计算机工程与应用 ›› 2019, Vol. 55 ›› Issue (17): 137-142.DOI: 10.3778/j.issn.1002-8331.1805-0448

• 模式识别与人工智能 • 上一篇    下一篇

万有引力近邻的多视角分类学习

李艳琼,李冬冬,王喆,张静   

  1. 1.华东理工大学 信息科学与工程学院,上海 200237
    2.苏州大学 江苏省计算机信息处理技术重点实验室,江苏 苏州 215006
  • 出版日期:2019-09-01 发布日期:2019-08-30

Multi-View Learning with Gravitational Nearest Neighbor Classifier

LI Yanqiong, LI Dongdong, WANG Zhe, ZHANG Jing   

  1. 1.School of Information Science and Engineering, East China University of Science and Technology, Shanghai 200237, China
    2.Jiangsu Provincial Key Laboratory for Computer Information Processing Technology, Soochow University, Suzhou, Jiangsu 215006, China
  • Online:2019-09-01 Published:2019-08-30

摘要: 不平衡数据问题对传统的近邻分类器带来了很大的挑战,它的准则函数往往会使测试样本类别偏向于多数类,且参数对数据集有很强的依赖性。基于万有引力的固定半径近邻分类器(GFRNN)算法通过引入万有引力定律的思想,实现了一个针对不平衡数据的无参、高效的分类器,但GFRNN算法仅采用欧氏距离方法来计算半径和候选集。因此,基于GFRNN算法,在算法构造层面上提出了一种多视角学习框架MGFRNN。考虑到距离计算的多样性及所对应候选集的不确定性,在距离的计算中,采用欧式距离、一范数距离和切比雪夫距离三种度量方法,根据三种距离度量方法分别计算候选集半径,并计算候选集中各类样本对测试样本的万有引力大小,从而进行分类。实验结果证明,所提MGFRNN算法在比较算法中具有最高的分类精确度。
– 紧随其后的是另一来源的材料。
(** * helper.py: the date picker and the intraday-measure calculator

    A shallow embedding of [src/helper.py].  The two data classes of the
    module, [DatePicker] and [Intraday], are modelled as records; their
    methods are functions that pass the object, the data service and the
    console explicitly.  Exceptions are values of [result]. *)

From Stdlib Require Import ZArith List String Bool Lia PrimFloat Sorted.
Import ListNotations.
Open Scope string_scope.
Open Scope list_scope.
Open Scope Z_scope.

(** ** Exceptions and results *)

Inductive exn : Type :=
| OverflowError
| ValueError
| IndexError
| InvalidIndexError
| UnknownTimeZoneError (zone : string)
| NameError (name : string)
| AttributeError (attribute : string).

(** [Diverge] is the answer of a loop whose iteration budget ran out; the
    only unbounded loop of the module is the [while True] of
    [DatePicker.__post_init__]. *)
Inductive result (A : Type) : Type :=
| Ok (a : A)
| Raise (e : exn)
| Diverge.
Arguments Ok {A} a.
Arguments Raise {A} e.
Arguments Diverge {A}.

Definition bind {A B : Type} (r : result A) (k : A -> result B) : result B :=
  match r with
  | Ok a => k a
  | Raise e => Raise e
  | Diverge => Diverge
  end.

Notation "x <- r ;; k" := (bind r (fun x => k))
  (at level 100, r at next level, right associativity).
Notation "' p <- r ;; k" := (bind r (fun p => k))
  (at level 100, p pattern, r at next level, right associativity).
关键词: 万有引力, 近邻策略, 多视角学习, 不平衡数据, 机器学习

Abstract: When the traditional neighbor classifier deals with the imbalanced problem, its criterion function tends to bias the test sample to majority class and the parameters are strongly dependent on the data set. To overcome the drawbacks in NN-based classifiers, the Gravitational Fixed Radius Nearest Neighbor classifier(GFRNN) based on the law of universal gravitation realizes a parameterless and efficient classifier for imbalanced data. However, it is unreasonable that GFRNN adopting only Euclidean distance to calculate radius and select candidates. To this end, this paper proposes a Multi-view learning with Gravitational Fixed Radius Nearest Neighbor algorithm(MGFRNN). In MGFRNN, L1-norm, Euclidean and Chebyshev distance are adopted to realize multi-view learning. The experimental result validates that the proposed MGFRNN achieves the highest classification accuracy among comparison algorithms.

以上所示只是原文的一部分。